• **Data records**:
== Segment start ==

Lemma block_relays b st a :
  Str.chars_count (completion_text st) + Str.chars_count (String.concat "" (block_texts b)) <= MAX_STREAM_OUTPUT_CHARS ->
  Forall (fun i => a_calls a !! i = None) (tool_index b) ->
  exists st', relays (block_events b) st a st' (after_block a b) /\ grown st st' (String.concat "" (block_texts b)).
Proof.
  destruct b as [i ds|i id nm fs]; cbn [block_texts tool_index block_events]; intros Hlen Hfresh.
  - destruct (text_deltas_relay i ds (set_translator (tool_translator st) st) a Hlen) as (st' & Hr & Hg).
    exists st'. split; [|exact Hg]. eapply relays_cons; [reflexivity|reflexivity|].
    eapply relays_app; [exact Hr|apply stop_relays].
  - pose proof (Forall_inv Hfresh) as Hi. cbv beta in Hi. set (b := {| block_kind := "tool_use"; block_text := None; block_id := Some id;
      block_name := Some nm; block_input := Some (Chat.Object []) |}).
    set (st1 := set_translator (fst (content_block_start i b (tool_translator st))) st).
    set (call := {| c_id := Some id; c_name := Some nm; c_arguments := "" |}).
    set (a1 := {| a_text := a_text a; a_calls := <[i := call]> (a_calls a); a_reason := a_reason a |}).
    destruct (json_deltas_relay i fs st1 a1 (Some id) (Some nm) "" eq_refl) as (st' & Hr & Hg); [apply lookup_insert_eq|].
    exists st'. split; [|exact Hg]. eapply (relays_cons _ _ _ _ st1 _ a1); [reflexivity| |].
    + unfold assemble_from. cbn. unfold add_choice. cbn. unfold add_call. cbn. by rewrite Hi, Str.app_empty_r.
    + eapply relays_app; [exact Hr|]. cbn [a1 a_calls a_text a_reason String.append]. rewrite insert_insert_eq.
      unfold after_block. cbn [block_texts String.concat block_calls]. rewrite Str.app_empty_r. apply stop_relays.
Qed.

Lemma concat_app_str l1 l2 : String.concat "" (l1 ++ l2) = (String.concat "" l1 ++ String.concat "" l2)%string.
Proof.
  induction l1 as [|x l1 IH]; [done|]. cbn [app]. by rewrite !Sse.concat_cons, IH, Str.app_assoc.
Qed.

Lemma message_text_cons b bs :
  message_text (b :: bs) = (String.concat "" (block_texts b) ++ message_text bs)%string.
Proof. unfold message_text. cbn [map concat]. apply concat_app_str. Qed.

Lemma block_calls_fresh m b i : m !! i = None -> i ∉ tool_index b -> block_calls m b !! i = None.
Proof.
  destruct b as [j ds|j id nm fs]; cbn [block_calls tool_index]; [done|].
  intros Hm Hi. rewrite lookup_insert_ne; [done|]. set_solver.
Qed.

Lemma blocks_relay bs st a :
  Str.chars_count (completion_text st) + Str.chars_count (message_text bs) <= MAX_STREAM_OUTPUT_CHARS ->
  NoDup (concat (map tool_index bs)) -> Forall (fun i => a_calls a !! i = None) (concat (map tool_index bs)) ->
  exists st', relays (concat (map block_events bs)) st a st'
      {| a_text := (a_text a ++ message_text bs)%string; a_calls := foldl block_calls (a_calls a) bs;
         a_reason := a_reason a |} /\
    grown st st' (message_text bs).
Proof.
  revert st a. induction bs as [|b bs IH]; intros st a.
  { intros _ _ _. exists st. split; [|apply grown_refl]. cbn. rewrite Str.app_empty_r. destruct a. apply relays_nil. }
  rewrite message_text_cons, Str.chars_count_app. cbn [map concat]. intros Hlen Hnd Hfr.
  apply NoDup_app in Hnd as (_ & Hdisj & Hnd). apply Forall_app in Hfr as [Hf1 Hf2].
  pose proof (Str.chars_count_nonneg (message_text bs)).
  destruct (block_relays b st a) as (st1 & Hr1 & Hg1); [lia|done|].
  destruct (IH st1 (after_block a b)) as (st2 & Hr2 & Hg2).
  - destruct Hg1 as [-> _]. rewrite Str.chars_count_app. lia.
  - done.
  - rewrite Forall_forall in Hf2 |- *. intros i Hi. apply block_calls_fresh; [by apply Hf2|]. intros Hb. by apply (Hdisj i).
  - exists st2. split; [|by eapply grown_trans]. cbn [after_block a_text a_calls a_reason foldl] in *.
    rewrite Str.app_assoc in Hr2. by eapply relays_app.
Qed.

(** ** The documents decode to the events *)

Definition decodes (d : Chat.Value) (e : AnthropicStreamEvent) : Prop := event_from d = Some e.

Ltac decoded := unfold decodes; cbv -[Z.leb u32_max]; repeat match goal with H : _ = true |- _ => rewrite H end; reflexivity.

Lemma is_u32_leb n : is_u32 n -> (n <=? u32_max) = true.
Proof. unfold is_u32. intros. apply Z.leb_le. lia. Qed.

Lemma start_decodes m : sized m -> decodes (message_start m) (start_of m).
Proof. destruct m. intros (_ & H1%is_u32_leb & H2%is_u32_leb & _). cbn in H1, H2. decoded. Qed.

Lemma delta_decodes m : sized m -> decodes (message_delta true m) (delta_of m).
Proof. destruct m. intros (_ & H1%is_u32_leb & _ & H2%is_u32_leb). cbn in H1, H2. decoded. Qed.

(** The documented form has neither of two fields the adapter requires. *)
Lemma delta_not_decoded m : event_from (message_delta false m) = None.
Proof. reflexivity. Qed.

Lemma block_decodes b : is_u32 (block_index b) -> Forall2 decodes (block_documents b) (block_events b).
Proof.
  destruct b as [i ds|i id nm fs]; cbn [block_index block_documents block_events]; intros Hi%is_u32_leb.
  - constructor; [decoded|]. apply Forall2_app; [|constructor; [decoded|constructor]].
    induction ds; constructor; [decoded|done].
  - constructor; [decoded|]. apply Forall2_app; [|constructor; [decoded|constructor]].
    induction fs; constructor; [decoded|done].
Qed.

Lemma blocks_decode bs : Forall (fun b => is_u32 (block_index b)) bs ->
  Forall2 decodes (concat (map block_documents bs)) (concat (map block_events bs)).
Proof. induction 1 as [|b bs Hb _ IH]; [constructor|]. cbn [map concat]. apply Forall2_app; [by apply block_decodes|done]. Qed.

Definition on_document : Chat.Value -> StreamState -> Upstream.Reaction StreamState := Upstream.parsing event_from on_parsed.

(** Pings leave no trace. *)
Lemma pings_ignored docs sent st : with_pings docs sent ->
  Upstream.handle on_document sent st = Upstream.handle on_document docs st.
Proof.
  intros Hp. revert st. induction Hp as [|d docs sent _ IH|docs sent _ IH]; intros st; [done| |].
  - cbn [Upstream.handle]. destruct (on_document d st) as [st' c|u|e]; [by rewrite IH|done..].
  - cbn [Upstream.handle]. change (on_document ping st) with (@Upstream.Next StreamState st None). cbn iota. rewrite IH.
    by destruct (Upstream.handle _ docs st).
Qed.

(** Up to the last two documents everything is relayed. *)
Lemma body_relayed m rest : sized m ->
  NoDup (concat (map tool_index (m_blocks m))) ->
  Str.chars_count (message_text (m_blocks m)) <= MAX_STREAM_OUTPUT_CHARS ->
  exists cs st,
    Upstream.handle on_document (message_start m :: concat (map block_documents (m_blocks m)) ++ rest) StreamState_initial =
      (let '(out, r) := Upstream.handle on_document rest st in (map (fun c => Ok (Provider.Chunk c)) cs ++ out, r)) /\
    assemble_from Assembled_empty cs =
      {| a_text := message_text (m_blocks m); a_calls := foldl block_calls ∅ (m_blocks m); a_reason := None |} /\
    prompt_tokens st = m_input_tokens m.
Proof.
  intros Hm Hnd Hlen. set (st0 := StreamState_initial).
  assert (exists st1, on_document (message_start m) st0 = Upstream.Next st1 None /\ completion_text st1 = "" /\
    prompt_tokens st1 = m_input_tokens m) as (st1 & H1 & Ht1 & Hp1).
  { unfold on_document, Upstream.parsing. rewrite start_decodes by done. by eexists. }
  destruct (blocks_relay (m_blocks m) st1 Assembled_empty) as (st2 & (cs & H2 & Ha) & (_ & Hp2 & _));
    [by rewrite Ht1|done|by apply Forall_forall|].
  exists cs, st2. split; [|split; [exact Ha|by rewrite Hp2]].
  cbn [Upstream.handle]. rewrite H1, Upstream.handle_app. unfold on_document at 1.
  rewrite (Upstream.handle_parsing event_from on_parsed _ (concat (map block_events (m_blocks m)))), H2
    by (apply blocks_decode; by destruct Hm).
  by destruct (Upstream.handle on_document rest st2).
Qed.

== Segment end ==

• **Exercise instructions**:
Look through the material for "true". Copy each line that has it.

• **Your response**:
Ltac decoded := unfold decodes; cbv -[Z.leb u32_max]; repeat match goal with H : _ = true |- _ => rewrite H end; reflexivity.
Lemma is_u32_leb n : is_u32 n -> (n <=? u32_max) = true.
Lemma delta_decodes m : sized m -> decodes (message_delta true m) (delta_of m).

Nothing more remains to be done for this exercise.